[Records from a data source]
##########
(** X12.  In every state reached by actions whose durations are not negative,
    the remaining time shown by either timer component is not negative,
    whatever the clock reads: the countdown never goes below zero. *)
Theorem remainingMs_never_negative (now : Z) (state : AppState) :
  reachable_by nonneg_action state ->
  0 <= remainingMs now state /\ 0 <= remainingMsComponent now state.
Proof.
  intro Hreach. apply remainingMs_nonneg_both.
  apply reachable_nonneg_durations. exact Hreach.
Qed.

(** X13.  On every state reached by local actions alone, the two timer
    components compute the same remaining time: the one that recomputes
    completion from the stored clock and the one that reads the stored
    [isComplete] flag. *)
Theorem remainingMs_components_agree (now : Z) (state : AppState) :
  reachable_by local_action state ->
  remainingMs now state = remainingMsComponent now state.
Proof.
  intro Hreach.
  destruct (reachable_local_shape state Hreach) as [Hrunning Hpaused].
  pose proof (reachable_flags state (reachable_by_any _ _ Hreach)) as Hflags.
  assert (Hic : isComplete (timer state)
                = negb (isRunning (timer state)) && truthy (startTime (timer state))
                  && reached (currentTime (ui state)) (endTime (timer state)))
    by (rewrite Hflags at 1; reflexivity).
  unfold remainingMs, remainingMsComponent. rewrite Hic.
  destruct (isRunning (timer state)) eqn:Hrun; simpl.
  - destruct (Hrunning eq_refl) as (Hpr & _ & _). rewrite Hpr. simpl.
    destruct (truthy (endTime (timer state))); reflexivity.
  - destruct (defined (pausedRemainingMs (timer state))) eqn:Hd.
    + destruct (Hpaused eq_refl) as (_ & Hst & _). rewrite Hst. reflexivity.
    + destruct (truthy (startTime (timer state))); simpl; [|reflexivity].
      unfold reached. destruct (endTime (timer state)) as [e|]; simpl; [|reflexivity].
      destruct (Z.eqb_spec e 0) as [|Hnz]; simpl; [reflexivity|].
      destruct (Z.leb_spec e (currentTime (ui state))) as [Hle|Hgt].
      * replace (Z.max 0 (e - currentTime (ui state))) with 0 by lia. reflexivity.
      * destruct (Z.eqb_spec (Z.max 0 (e - currentTime (ui state))) 0); [lia | reflexivity].
Qed.

(** X14.  The buttons that remove time are enabled only when the action will
    not hit the floor: for a duration of whole minutes, an enabled "-5" button
    lowers [durationMs] by exactly 300000 and an enabled "-1" button by
    exactly 60000. *)
Theorem enabled_remove_buttons_are_exact (now k : Z) (state : AppState) :
  durationMs (timer state) = 60000 * k ->
  (removeFiveDisabled state = false ->
   durationMs (timer (removeTime now 5 state)) = durationMs (timer state) - 300000)
  /\ (removeOneDisabled state = false ->
      durationMs (timer (removeTime now 1 state)) = durationMs (timer state) - 60000).
Proof.
  intro Hk.
  assert (Htot : totalSeconds state = 60 * k).
  { unfold totalSeconds. rewrite Hk.
    replace (60000 * k) with (60 * k * 1000) by lia. apply Z.div_mul. lia. }
  assert (Hdur : forall m, durationMs (timer (removeTime now m state))
                           = Z.max 60000 (durationMs (timer state) - m * 60000)).
  { intro m. unfold removeTime; simpl.
    repeat match goal with |- context [if ?c then _ else _] => destruct c end;
      simpl; f_equal; lia. }
  unfold removeFiveDisabled, removeOneDisabled. rewrite Htot. split; intro Hen.
  - apply Z.leb_gt in Hen. rewrite Hdur. lia.
  - apply Z.leb_gt in Hen. rewrite Hdur. lia.
Qed.

(** ** Progress *)

Lemma progress_positive_total (p : positive) (remaining : Z) :
  progress (Z.pos p) remaining = Qmake ((Z.pos p - remaining) * 100) p.
Proof.
  unfold progress. change (0 <? Z.pos p) with true. cbv iota.
  remember (Z.pos p - remaining) as x.
  unfold Qdiv, Qinv, inject_Z. cbn [Qnum Qden]. unfold Qmult. cbn [Qnum Qden].
  rewrite Z.mul_1_r, Pos.mul_1_l, Pos.mul_1_r. reflexivity.
Qed.

(** X15.  The progress handed to the progress ring and to the favicon lies
    between 0 and 100 whenever the remaining seconds lie between 0 and the
    total seconds; it is 0 when the total is not positive, and it falls below
    0 as soon as the remaining seconds exceed the total. *)
Theorem progress_bounds (total remaining : Z) :
  (0 <= remaining <= total ->
   (0 <= progress total remaining)%Q /\ (progress total remaining <= 100)%Q)
  /\ (total <= 0 -> progress total remaining = inject_Z 0)
  /\ (0 < total < remaining -> (progress total remaining < 0)%Q).
Proof.
  split; [|split].
  - intros [Hr Ht]. destruct total as [|p|p].
    + unfold progress, Qle; simpl. split; lia.
    + rewrite progress_positive_total. unfold Qle. cbn [Qnum Qden]. split; lia.
    + lia.
  - intro Hle. unfold progress.
    destruct (Z.ltb_spec 0 total) as [Hpos|_]; [lia | reflexivity].
  - intros [Ht Hr]. destruct total as [|p|p]; try lia.
    rewrite progress_positive_total. unfold Qlt. cbn [Qnum Qden]. lia.
Qed.

(** ** [formatTime] *)

Lemma string_length_append (s t : string) :
  String.length (s ++ t) = (String.length s + String.length t)%nat.
Proof. induction s as [|c s IH]; simpl; [reflexivity | rewrite IH; reflexivity]. Qed.

Lemma append_cancel_suffix (s1 s2 t1 t2 : string) :
  (s1 ++ t1 = s2 ++ t2)%string -> String.length t1 = String.length t2 ->
  s1 = s2 /\ t1 = t2.
Proof.
  revert s2. induction s1 as [|c s1 IH]; intros [|c2 s2] Heq Hlen; simpl in *.
  - split; [reflexivity | exact Heq].
  - exfalso. rewrite Heq in Hlen. simpl in Hlen.
    rewrite string_length_append in Hlen. lia.
  - exfalso. rewrite <- Heq in Hlen. simpl in Hlen.
    rewrite string_length_append in Hlen. lia.
  - inversion Heq; subst. destruct (IH s2 H1 Hlen) as [Hs Ht].
    split; [f_equal; exact Hs | exact Ht].
Qed.

Lemma digitsValue_numberToString (n : Z) :
  0 <= n -> digitsValue (numberToString n) = Some n.
Proof.
  intro Hn. unfold digitsValue, numberToString.
  pose proof (DecimalZ.of_to n) as Hback.
  destruct (Z.to_int n) as [u|u] eqn:Hu.
  - simpl. rewrite NilEmpty.usu. simpl. f_equal. exact Hback.
  - exfalso. destruct n; simpl in Hu; try discriminate. lia.
Qed.

Lemma digitsValue_padStart2 (s : string) :
  digitsValue (padStart2 s) = digitsValue s.
Proof.
  unfold padStart2. destruct s as [|c [|c' s]]; try reflexivity.
  cbn [String.length]. unfold digitsValue.
  change (NilEmpty.uint_of_string (String "0"%char (String c EmptyString)))
    with (uint_of_char "0"%char (NilEmpty.uint_of_string (String c EmptyString))).
  destruct (NilEmpty.uint_of_string (String c EmptyString)); reflexivity.
Qed.

Lemma padStart2_length_ge (s : string) : (2 <= String.length (padStart2 s))%nat.
Proof.
  unfold padStart2. destruct s as [|c [|c' s]]; simpl; lia.
Qed.

Lemma padStart2_two_digits (k : nat) :
  (k < 100)%nat ->
  String.length (padStart2 (numberToString (Z.of_nat k))) = 2%nat.
Proof.
  intro Hk.
  assert (Hall : forallb
                   (fun k => Nat.eqb (String.length
                                        (padStart2 (numberToString (Z.of_nat k)))) 2)
                   (seq 0 100) = true) by (vm_compute; reflexivity).
  rewrite forallb_forall in Hall.
  apply Nat.eqb_eq, Hall, in_seq. lia.
Qed.

Lemma formatTime_parts (seconds : Z) :
  0 <= seconds ->
  let mm := padStart2 (numberToString (seconds / 60)) in
  let ss := padStart2 (numberToString (seconds mod 60)) in
  formatTime seconds = (mm ++ ":" ++ ss)%string
  /\ String.length ss = 2%nat
  /\ (2 <= String.length mm)%nat
  /\ digitsValue mm = Some (seconds / 60)
  /\ digitsValue ss = Some (seconds mod 60).
Proof.
  intros Hs mm ss. subst mm ss.
  pose proof (Z.mod_pos_bound seconds 60 ltac:(lia)) as Hmod.
  assert (Hdiv : 0 <= seconds / 60) by (apply Z.div_pos; lia).
  split.
  { unfold formatTime. rewrite Z.rem_mod_nonneg by lia. reflexivity. }
  split.
  { replace (seconds mod 60) with (Z.of_nat (Z.to_nat (seconds mod 60))) by lia.
    apply padStart2_two_digits. lia. }
  split; [apply padStart2_length_ge|].
  split; rewrite digitsValue_padStart2; apply digitsValue_numberToString; lia.
Qed.

(** X16.  For a number of seconds that is not negative, [formatTime] writes
    the minutes with at least two digits, a colon, and the seconds of the
    minute with exactly two digits; read back as decimal numbers the two
    parts are [seconds / 60] and [seconds mod 60]. *)
Theorem formatTime_minutes_seconds (seconds : Z) :
  0 <= seconds ->
  exists mm ss : string,
    formatTime seconds = (mm ++ ":" ++ ss)%string
    /\ String.length ss = 2%nat
    /\ (2 <= String.length mm)%nat
    /\ digitsValue mm = Some (seconds / 60)
    /\ digitsValue ss = Some (seconds mod 60).
Proof.
  intro Hs. eexists. eexists. exact (formatTime_parts seconds Hs).
Qed.

(** X17.  Two different numbers of seconds, neither negative, are never
    displayed as the same text. *)
Theorem formatTime_injective (a b : Z) :
  0 <= a -> 0 <= b -> formatTime a = formatTime b -> a = b.
Proof.
  intros Ha Hb Heq.
  destruct (formatTime_parts a Ha) as (Hfa & Hla & _ & Hma & Hsa).
  destruct (formatTime_parts b Hb) as (Hfb & Hlb & _ & Hmb & Hsb).
  rewrite Hfa, Hfb in Heq.
  apply append_cancel_suffix in Heq; [|simpl; rewrite Hla, Hlb; reflexivity].
  destruct Heq as [Hmm Hss]. inversion Hss as [Hss'].
  rewrite Hmm in Hma. rewrite Hss' in Hsa.
  assert (Hq : a / 60 = b / 60) by congruence.
  assert (Hr : a mod 60 = b mod 60) by congruence.
  rewrite (Z.div_mod a 60), (Z.div_mod b 60) by lia. rewrite Hq, Hr. reflexivity.
Qed.

(** * Further properties of the scheduler and the bridge *)

(** ** The delay of the next tick *)

(** X18.  The delay computed by [scheduleNextUpdate] is always between 0 and
    1000 ms; it is 0 exactly when the timer of the render is running with its
    end time reached, at least 100 otherwise, and 1000 when the timer is not
    running. *)
Theorem nextUpdateMs_range (timerProp : TimerState) (now : Z) :
  let delay := nextUpdateMs timerProp now in
  0 <= delay <= 1000
  /\ (delay = 0 <-> isRunning timerProp && reached now (endTime timerProp) = true)
  /\ (delay <> 0 -> 100 <= delay)
  /\ (isRunning timerProp = false -> delay = 1000).
Proof.
  unfold nextUpdateMs, reached.
  destruct (endTime timerProp) as [e|]; destruct (isRunning timerProp); simpl;
    try (repeat split; try lia; try discriminate; intros; lia).
  destruct (Z.eqb_spec e 0) as [He|He]; simpl;
    [repeat split; try lia; try discriminate|].
  destruct (Z.ltb_spec 0 (Z.max 0 (e - now))) as [Hpos|Hnp].
  - pose proof (Qceiling_thousandth_is_ceiling (Z.max 0 (e - now))) as [Hup Hlow].
    destruct (Z.leb_spec e now) as [Hle|Hgt]; [lia|].
    repeat split; try lia; try discriminate.
  - destruct (Z.leb_spec e now) as [Hle|Hgt]; [|lia].
    repeat split; try lia; try reflexivity; discriminate.
Qed.

(** X19.  While the timer runs with time remaining, the tick scheduled by
    [scheduleNextUpdate] always finds fewer seconds on the display than the
    current one; and unless the delay is the 100 ms minimum it is exact: at no
    earlier instant would the displayed seconds have changed. *)
Theorem nextUpdateMs_lands_on_second (timerProp : TimerState) (now e : Z) :
  isRunning timerProp = true ->
  endTime timerProp = Some e -> e <> 0 -> now < e ->
  let delay := nextUpdateMs timerProp now in
  remainingSeconds (e - (now + delay)) < remainingSeconds (e - now)
  /\ (forall d, 0 <= d < delay ->
                remainingSeconds (e - (now + d)) = remainingSeconds (e - now)
                \/ delay = 100).
Proof.
  intros Hrun He Hnz Hlt delay. subst delay.
  unfold nextUpdateMs. rewrite He, Hrun.
  destruct (Z.eqb_spec e 0) as [|_]; [contradiction|]. simpl.
  replace (Z.max 0 (e - now)) with (e - now) by lia.
  destruct (Z.ltb_spec 0 (e - now)) as [Hpos|]; [|lia].
  pose proof (Qceiling_thousandth_is_ceiling (e - now)) as [Hup Hlow].
  destruct (remainingSeconds_positive (e - now) Hpos) as [[Hup0 Hlow0] Hone].
  assert (Hc : Qceiling (Qmake (e - now) 1000) = remainingSeconds (e - now)) by lia.
  rewrite Hc in *. clear Hc Hup Hlow.
  set (c := remainingSeconds (e - now)) in *.
  set (ms := e - now - (c - 1) * 1000).
  split.
  - destruct (Z.le_gt_cases (e - (now + Z.max 100 ms)) 0) as [Hdone|Hleft].
    + apply remainingSeconds_zero in Hdone. rewrite Hdone. lia.
    + destruct (remainingSeconds_positive _ Hleft) as [[Hup1 Hlow1] _].
      subst ms. lia.
  - intros d [Hd0 Hd]. destruct (Z.eq_dec (Z.max 100 ms) 100) as [H100|Hn100];
      [right; exact H100 | left].
    assert (Hleft : 0 < e - (now + d)) by (subst ms; lia).
    destruct (remainingSeconds_positive _ Hleft) as [[Hup1 Hlow1] _].
    subst ms. lia.
Qed.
##########
TRY IT
Each line above with the word "char" must be returned.

RESPONSE AREA
  change (NilEmpty.uint_of_string (String "0"%char (String c EmptyString)))
    with (uint_of_char "0"%char (NilEmpty.uint_of_string (String c EmptyString))).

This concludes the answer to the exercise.